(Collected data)
(** C7 as stated fails, in two ways.  When the store refuses the create
    request of the first call, nothing is cached and the second call
    invokes the store's create again.  And when the listing of existing
    iterations fails during the first call and succeeds during the second,
    the listed iteration replaces the entry the first call cached: the
    second call returns another iteration than the first. *)
Lemma createFromSprintInfo_idempotent_counterexample :
  ~ (forall (Date_parse : string -> Date) (info : SprintInfo) (days : Z)
            (s s1 s2 : State) (r1 r2 : Result (option Iteration)),
        createFromSprintInfo Date_parse (Some info) days s = (s1, r1) ->
        createFromSprintInfo Date_parse (Some info) days s1 = (s2, r2) ->
        (exists it,
            existingIterations (this s1) !! toLowerCase (sprintName info) = Some it
            /\ existingIterations (this s2) !! toLowerCase (sprintName info) = Some it
            /\ r2 = Return (Some it))
        /\ creations (requests (remote s2)) = creations (requests (remote s1)))
  /\ ~ (forall (Date_parse : string -> Date) (info : SprintInfo) (days : Z)
               (s s1 s2 : State) (it : Iteration) (r2 : Result (option Iteration)),
           createFromSprintInfo Date_parse (Some info) days s = (s1, Return (Some it)) ->
           createFromSprintInfo Date_parse (Some info) days s1 = (s2, r2) ->
           r2 = Return (Some it)).
Proof.
  split; intros H.
  - destruct (createFromSprintInfo noDate (Some sprint1) 14
                (loadedState [None; Some iterationA])) as [s1 r1] eqn:E1.
    destruct (createFromSprintInfo noDate (Some sprint1) 14 s1) as [s2 r2] eqn:E2.
    destruct (H _ _ _ _ _ _ _ _ E1 E2) as [_ Hc].
    vm_compute in E1. injection E1 as <- <-.
    vm_compute in E2. injection E2 as <- <-.
    vm_compute in Hc. discriminate Hc.
  - destruct (createFromSprintInfo noDate (Some sprint1) 14 freshState)
      as [s1 r1] eqn:E1.
    destruct (createFromSprintInfo noDate (Some sprint1) 14 s1) as [s2 r2] eqn:E2.
    assert (Hr1 : r1 = Return (Some iterationA)).
    { vm_compute in E1. injection E1 as _ <-. reflexivity. }
    subst r1. specialize (H _ _ _ _ _ _ _ _ E1 E2).
    vm_compute in E1. injection E1 as <-.
    vm_compute in E2. injection E2 as _ <-.
    discriminate H.
Qed.

(** A listing that fails during the first call and succeeds during the
    second replaces the entry the first call cached. *)
Example createFromSprintInfo_reload :
  let '(s1, r1) := createFromSprintInfo noDate (Some sprint1) 14 freshState in
  let '(s2, r2) := createFromSprintInfo noDate (Some sprint1) 14 s1 in
  r1 = Return (Some iterationA) /\ cacheLoaded (this s1) = false
  /\ r2 = Return (Some iterationB).
Proof. vm_compute. auto. Qed.

Lemma createFromSprintInfo_idempotent_witness :
  let s := loadedState [Some iterationA] in
  let s1 := (createFromSprintInfo noDate (Some sprint1) 14 s).1 in
  (sprintName sprint1 = sprintName sprint1
   /\ createFromSprintInfo noDate (Some sprint1) 14 s = (s1, Return (Some iterationA))
   /\ createFromSprintInfo noDate (Some sprint1) 7 s1 = (s1, Return (Some iterationA)))
  /\ existingIterations (this s1) !! "sprint 1" = Some iterationA
  /\ creations (requests (remote s1)) = creations (requests (remote s1)).
Proof.
  intros s s1.
  assert (H1 : createFromSprintInfo noDate (Some sprint1) 14 s
               = (s1, Return (Some iterationA))) by (vm_compute; reflexivity).
  assert (H2 : createFromSprintInfo noDate (Some sprint1) 7 s1
               = (s1, Return (Some iterationA))) by (vm_compute; reflexivity).
  split; [split; [reflexivity|split; [exact H1|exact H2]]|].
  destruct (createFromSprintInfo_idempotent noDate sprint1 sprint1 14 7 s s1 s1
              iterationA (Return (Some iterationA)) eq_refl H1 H2) as (Hit & Hc & _).
  split; [exact Hit|exact Hc].
Defined.

(** The create request does not touch the instance. *)
Lemma postTeamIteration_this (iteration : Iteration) (s s' : State) (r : Result Iteration) :
  postTeamIteration iteration s = (s', r) -> this s' = this s.
Proof.
  destruct s as [[proj conn wc cache loaded] [cs ls ps rq td]].
  run_monad. destruct wc; cbn.
  - destruct ps as [|[created|] ps]; cbn; intros [= <- <-]; reflexivity.
  - intros [= <- <-]. reflexivity.
Qed.

(** [initialize] does not touch the cache. *)
Lemma initialize_cache (s s' : State) (r : Result unit) :
  initialize s = (s', r) ->
  existingIterations (this s') = existingIterations (this s)
  /\ cacheLoaded (this s') = cacheLoaded (this s).
Proof.
  destruct s as [[proj conn wc cache loaded] [cs ls ps rq td]].
  unfold initialize. run_monad. destruct conn; cbn.
  - intros [= <- <-]. auto.
  - destruct cs as [|[] cs]; cbn; intros [= <- <-]; auto.
Qed.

PROMPT: Check each line of the records for the string "option" and copy those that have it.

EXERCISE OUTPUT:
            (s s1 s2 : State) (r1 r2 : Result (option Iteration)),
               (s s1 s2 : State) (it : Iteration) (r2 : Result (option Iteration)),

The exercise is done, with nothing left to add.